GIVEN ENTRIES below:

(* ===== verification/Huffman.v ===== *)
(** * Huffman

    The Huffman coder of [Http2HPACKContext.cpp]: the code table, the class
    [Bits] that appends a code to a byte string, [encodeHuffman], and
    [decodeHuffman], which slides a 38-bit window over the input.

    A code is its bits, most significant first.  The encoder is shown to write
    the codes of the symbols one after the other, padded with ones; the decoder
    inverts it on strings whose codes have at most eight bits, except on strings
    of a single byte, where it never returns, and goes wrong beyond. *)

From S2P Require Import Prelude ByteCodec StdMap.

(** ** The code table *)

(** [HUFFMAN_TABLE], the code and its length for the symbols 0 to 127. *)
Definition HUFFMAN_TABLE_0 : list (Z * Z) :=
  [ (0x1ff8, 13); (0x7fffd8, 23); (0xfffffe2, 28); (0xfffffe3, 28); (0xfffffe4, 28);
    (0xfffffe5, 28); (0xfffffe6, 28); (0xfffffe7, 28); (0xfffffe8, 28); (0xffffea, 24);
    (0x3ffffffc, 30); (0xfffffe9, 28); (0xfffffea, 28); (0x3ffffffd, 30); (0xfffffeb, 28);
    (0xfffffec, 28); (0xfffffed, 28); (0xfffffee, 28); (0xfffffef, 28); (0xffffff0, 28);
    (0xffffff1, 28); (0xffffff2, 28); (0x3ffffffe, 30); (0xffffff3, 28); (0xffffff4, 28);
    (0xffffff5, 28); (0xffffff6, 28); (0xffffff7, 28); (0xffffff8, 28); (0xffffff9, 28);
    (0xffffffa, 28); (0xffffffb, 28); (0x14, 6); (0x3f8, 10); (0x3f9, 10); (0xffa, 12);
    (0x1ff9, 13); (0x15, 6); (0xf8, 8); (0x7fa, 11); (0x3fa, 10); (0x3fb, 10); (0xf9, 8);
    (0x7fb, 11); (0xfa, 8); (0x16, 6); (0x17, 6); (0x18, 6); (0x0, 5); (0x1, 5); (0x2, 5);
    (0x19, 6); (0x1a, 6); (0x1b, 6); (0x1c, 6); (0x1d, 6); (0x1e, 6); (0x1f, 6); (0x5c, 7);
    (0xfb, 8); (0x7ffc, 15); (0x20, 6); (0xffb, 12); (0x3fc, 10); (0x1ffa, 13); (0x21, 6);
    (0x5d, 7); (0x5e, 7); (0x5f, 7); (0x60, 7); (0x61, 7); (0x62, 7); (0x63, 7); (0x64, 7);
    (0x65, 7); (0x66, 7); (0x67, 7); (0x68, 7); (0x69, 7); (0x6a, 7); (0x6b, 7); (0x6c, 7);
    (0x6d, 7); (0x6e, 7); (0x6f, 7); (0x70, 7); (0x71, 7); (0x72, 7); (0xfc, 8); (0x73, 7);
    (0xfd, 8); (0x1ffb, 13); (0x7fff0, 19); (0x1ffc, 13); (0x3ffc, 14); (0x22, 6);
    (0x7ffd, 15); (0x3, 5); (0x23, 6); (0x4, 5); (0x24, 6); (0x5, 5); (0x25, 6); (0x26, 6);
    (0x27, 6); (0x6, 5); (0x74, 7); (0x75, 7); (0x28, 6); (0x29, 6); (0x2a, 6); (0x7, 5);
    (0x2b, 6); (0x76, 7); (0x2c, 6); (0x8, 5); (0x9, 5); (0x2d, 6); (0x77, 7); (0x78, 7);
    (0x79, 7); (0x7a, 7); (0x7b, 7); (0x7ffe, 15); (0x7fc, 11); (0x3ffd, 14); (0x1ffd, 13);
    (0xffffffc, 28) ].

(** The symbols 128 to 255. *)
Definition HUFFMAN_TABLE_1 : list (Z * Z) :=
  [ (0xfffe6, 20); (0x3fffd2, 22); (0xfffe7, 20); (0xfffe8, 20); (0x3fffd3, 22);
    (0x3fffd4, 22); (0x3fffd5, 22); (0x7fffd9, 23); (0x3fffd6, 22); (0x7fffda, 23);
    (0x7fffdb, 23); (0x7fffdc, 23); (0x7fffdd, 23); (0x7fffde, 23); (0xffffeb, 24);
    (0x7fffdf, 23); (0xffffec, 24); (0xffffed, 24); (0x3fffd7, 22); (0x7fffe0, 23);
    (0xffffee, 24); (0x7fffe1, 23); (0x7fffe2, 23); (0x7fffe3, 23); (0x7fffe4, 23);
    (0x1fffdc, 21); (0x3fffd8, 22); (0x7fffe5, 23); (0x3fffd9, 22); (0x7fffe6, 23);
    (0x7fffe7, 23); (0xffffef, 24); (0x3fffda, 22); (0x1fffdd, 21); (0xfffe9, 20);
    (0x3fffdb, 22); (0x3fffdc, 22); (0x7fffe8, 23); (0x7fffe9, 23); (0x1fffde, 21);
    (0x7fffea, 23); (0x3fffdd, 22); (0x3fffde, 22); (0xfffff0, 24); (0x1fffdf, 21);
    (0x3fffdf, 22); (0x7fffeb, 23); (0x7fffec, 23); (0x1fffe0, 21); (0x1fffe1, 21);
    (0x3fffe0, 22); (0x1fffe2, 21); (0x7fffed, 23); (0x3fffe1, 22); (0x7fffee, 23);
    (0x7fffef, 23); (0xfffea, 20); (0x3fffe2, 22); (0x3fffe3, 22); (0x3fffe4, 22);
    (0x7ffff0, 23); (0x3fffe5, 22); (0x3fffe6, 22); (0x7ffff1, 23); (0x3ffffe0, 26);
    (0x3ffffe1, 26); (0xfffeb, 20); (0x7fff1, 19); (0x3fffe7, 22); (0x7ffff2, 23);
    (0x3fffe8, 22); (0x1ffffec, 25); (0x3ffffe2, 26); (0x3ffffe3, 26); (0x3ffffe4, 26);
    (0x7ffffde, 27); (0x7ffffdf, 27); (0x3ffffe5, 26); (0xfffff1, 24); (0x1ffffed, 25);
    (0x7fff2, 19); (0x1fffe3, 21); (0x3ffffe6, 26); (0x7ffffe0, 27); (0x7ffffe1, 27);
    (0x3ffffe7, 26); (0x7ffffe2, 27); (0xfffff2, 24); (0x1fffe4, 21); (0x1fffe5, 21);
    (0x3ffffe8, 26); (0x3ffffe9, 26); (0xffffffd, 28); (0x7ffffe3, 27); (0x7ffffe4, 27);
    (0x7ffffe5, 27); (0xfffec, 20); (0xfffff3, 24); (0xfffed, 20); (0x1fffe6, 21);
    (0x3fffe9, 22); (0x1fffe7, 21); (0x1fffe8, 21); (0x7ffff3, 23); (0x3fffea, 22);
    (0x3fffeb, 22); (0x1ffffee, 25); (0x1ffffef, 25); (0xfffff4, 24); (0xfffff5, 24);
    (0x3ffffea, 26); (0x7ffff4, 23); (0x3ffffeb, 26); (0x7ffffe6, 27); (0x3ffffec, 26);
    (0x3ffffed, 26); (0x7ffffe7, 27); (0x7ffffe8, 27); (0x7ffffe9, 27); (0x7ffffea, 27);
    (0x7ffffeb, 27); (0xffffffe, 28); (0x7ffffec, 27); (0x7ffffed, 27); (0x7ffffee, 27);
    (0x7ffffef, 27); (0x7fffff0, 27); (0x3ffffee, 26) ].

(** The class [Bits]. *)
Record Bits := mkBits {
  code : Z;          (* uint32_t *)
  numbits : Z;
  lastbssize : Z;
  symbol : Z;        (* unsigned char *)
  bitv : list Z;     (* vector<bitset<8>>, each as its to_ulong() *)
  bits30v : Z        (* bitset<30> *)
}.

Definition Bits_new (code rembits sym : Z) : Bits :=
  let lastbssize := rembits mod 8 in
  let ind := rembits / 8 in
  let lon := Z.shiftl code (8 - lastbssize) in
  let c := ind + (if 0 <? lastbssize then 1 else 0) in
  mkBits code rembits lastbssize sym
    (map (λ i, Z.land (Z.shiftr lon ((ind - i) * 8)) 255) (seqZ 0 c))
    (wrapu 30 (Z.shiftl code (30 - rembits))).

Definition HUFFMAN_TABLE : list Bits :=
  imap (λ i (cn : Z * Z), Bits_new cn.1 cn.2 (Z.of_nat i)) (HUFFMAN_TABLE_0 ++ HUFFMAN_TABLE_1).

(** The [n] low bits of [x], most significant first: [to_string()] of a
    [bitset<n>]. *)
Definition to_bits (n : nat) (x : Z) : list bool :=
  map (λ i, Z.testbit x (Z.of_nat n - 1 - Z.of_nat i)) (seq 0 n).

(** [bits30v.to_string().substr(0, numbits)]. *)
Definition cib_key (b : Bits) : list bool := take (Z.to_nat (numbits b)) (to_bits 30 (bits30v b)).

(** [cib], and [masks] with its iteration order. *)
Definition cib : gmap (list bool) Bits :=
  foldl (λ m b, <[cib_key b := b]> m) ∅ HUFFMAN_TABLE.

Definition mask_of (numbits : Z) : list bool :=
  map (λ j, Z.of_nat j <? numbits) (seq 0 38).

Definition masks : list (Z * list bool) :=
  foldl (λ m b, if mmem (numbits b) m then m else mset (numbits b) (mask_of (numbits b)) m)
    [] HUFFMAN_TABLE.

(** ** The encoder *)

(** [out[out.length()-1] |= x]. *)
Definition or_last (out : bytes) (x : Z) : outcome bytes :=
  match out with
  | [] => Undefined
  | _ => mret (alter (λ b, Z.lor b x) (length out - 1)%nat out)
  end.

(** [Bits::appendBits]: [last] is the number of free bits of the last byte of
    [out]. *)
Fixpoint appendBits_loop (lastbssize : Z) (bitv : list Z) (out : bytes) (last : Z) : outcome bytes :=
  match bitv with
  | [] => mret out
  | v :: bitv' =>
      '(out, v) ←
        (if last =? 0 then mret (out, v)
         else
           let lon := Z.shiftl v last in
           out ← foldl (λ acc si, out ← acc;
                          if Z.testbit lon si then or_last out (Z.shiftl 1 (si - 8)) else mret out)
                   (Ret out) (seqZ 8 last);
           mret (out, Z.land lon 255));
      let lstbs := match bitv' with [] => lastbssize | _ => 8 end in
      let lstbs := if (lastbssize =? lstbs) && (lastbssize =? 0) then 8 else lstbs in
      appendBits_loop lastbssize bitv' (if last <? lstbs then out ++ [v] else out) last
  end.
Definition appendBits (b : Bits) (out : bytes) (last : Z) : outcome bytes :=
  appendBits_loop (lastbssize b) (bitv b) out last.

End of GIVEN ENTRIES.

YOUR INSTRUCTIONS |
Return exactly, and only, the lines above starting at the line that contains "(0x6d, 7); (0x6e, 7);" and ending at the line that contains "(0x3fffe8, 22); (0x1ffffec, 25);".

RESPONSE TO THIS TASK |
    (0x6d, 7); (0x6e, 7); (0x6f, 7); (0x70, 7); (0x71, 7); (0x72, 7); (0xfc, 8); (0x73, 7);
    (0xfd, 8); (0x1ffb, 13); (0x7fff0, 19); (0x1ffc, 13); (0x3ffc, 14); (0x22, 6);
    (0x7ffd, 15); (0x3, 5); (0x23, 6); (0x4, 5); (0x24, 6); (0x5, 5); (0x25, 6); (0x26, 6);
    (0x27, 6); (0x6, 5); (0x74, 7); (0x75, 7); (0x28, 6); (0x29, 6); (0x2a, 6); (0x7, 5);
    (0x2b, 6); (0x76, 7); (0x2c, 6); (0x8, 5); (0x9, 5); (0x2d, 6); (0x77, 7); (0x78, 7);
    (0x79, 7); (0x7a, 7); (0x7b, 7); (0x7ffe, 15); (0x7fc, 11); (0x3ffd, 14); (0x1ffd, 13);
    (0xffffffc, 28) ].

(** The symbols 128 to 255. *)
Definition HUFFMAN_TABLE_1 : list (Z * Z) :=
  [ (0xfffe6, 20); (0x3fffd2, 22); (0xfffe7, 20); (0xfffe8, 20); (0x3fffd3, 22);
    (0x3fffd4, 22); (0x3fffd5, 22); (0x7fffd9, 23); (0x3fffd6, 22); (0x7fffda, 23);
    (0x7fffdb, 23); (0x7fffdc, 23); (0x7fffdd, 23); (0x7fffde, 23); (0xffffeb, 24);
    (0x7fffdf, 23); (0xffffec, 24); (0xffffed, 24); (0x3fffd7, 22); (0x7fffe0, 23);
    (0xffffee, 24); (0x7fffe1, 23); (0x7fffe2, 23); (0x7fffe3, 23); (0x7fffe4, 23);
    (0x1fffdc, 21); (0x3fffd8, 22); (0x7fffe5, 23); (0x3fffd9, 22); (0x7fffe6, 23);
    (0x7fffe7, 23); (0xffffef, 24); (0x3fffda, 22); (0x1fffdd, 21); (0xfffe9, 20);
    (0x3fffdb, 22); (0x3fffdc, 22); (0x7fffe8, 23); (0x7fffe9, 23); (0x1fffde, 21);
    (0x7fffea, 23); (0x3fffdd, 22); (0x3fffde, 22); (0xfffff0, 24); (0x1fffdf, 21);
    (0x3fffdf, 22); (0x7fffeb, 23); (0x7fffec, 23); (0x1fffe0, 21); (0x1fffe1, 21);
    (0x3fffe0, 22); (0x1fffe2, 21); (0x7fffed, 23); (0x3fffe1, 22); (0x7fffee, 23);
    (0x7fffef, 23); (0xfffea, 20); (0x3fffe2, 22); (0x3fffe3, 22); (0x3fffe4, 22);
    (0x7ffff0, 23); (0x3fffe5, 22); (0x3fffe6, 22); (0x7ffff1, 23); (0x3ffffe0, 26);
    (0x3ffffe1, 26); (0xfffeb, 20); (0x7fff1, 19); (0x3fffe7, 22); (0x7ffff2, 23);
    (0x3fffe8, 22); (0x1ffffec, 25); (0x3ffffe2, 26); (0x3ffffe3, 26); (0x3ffffe4, 26);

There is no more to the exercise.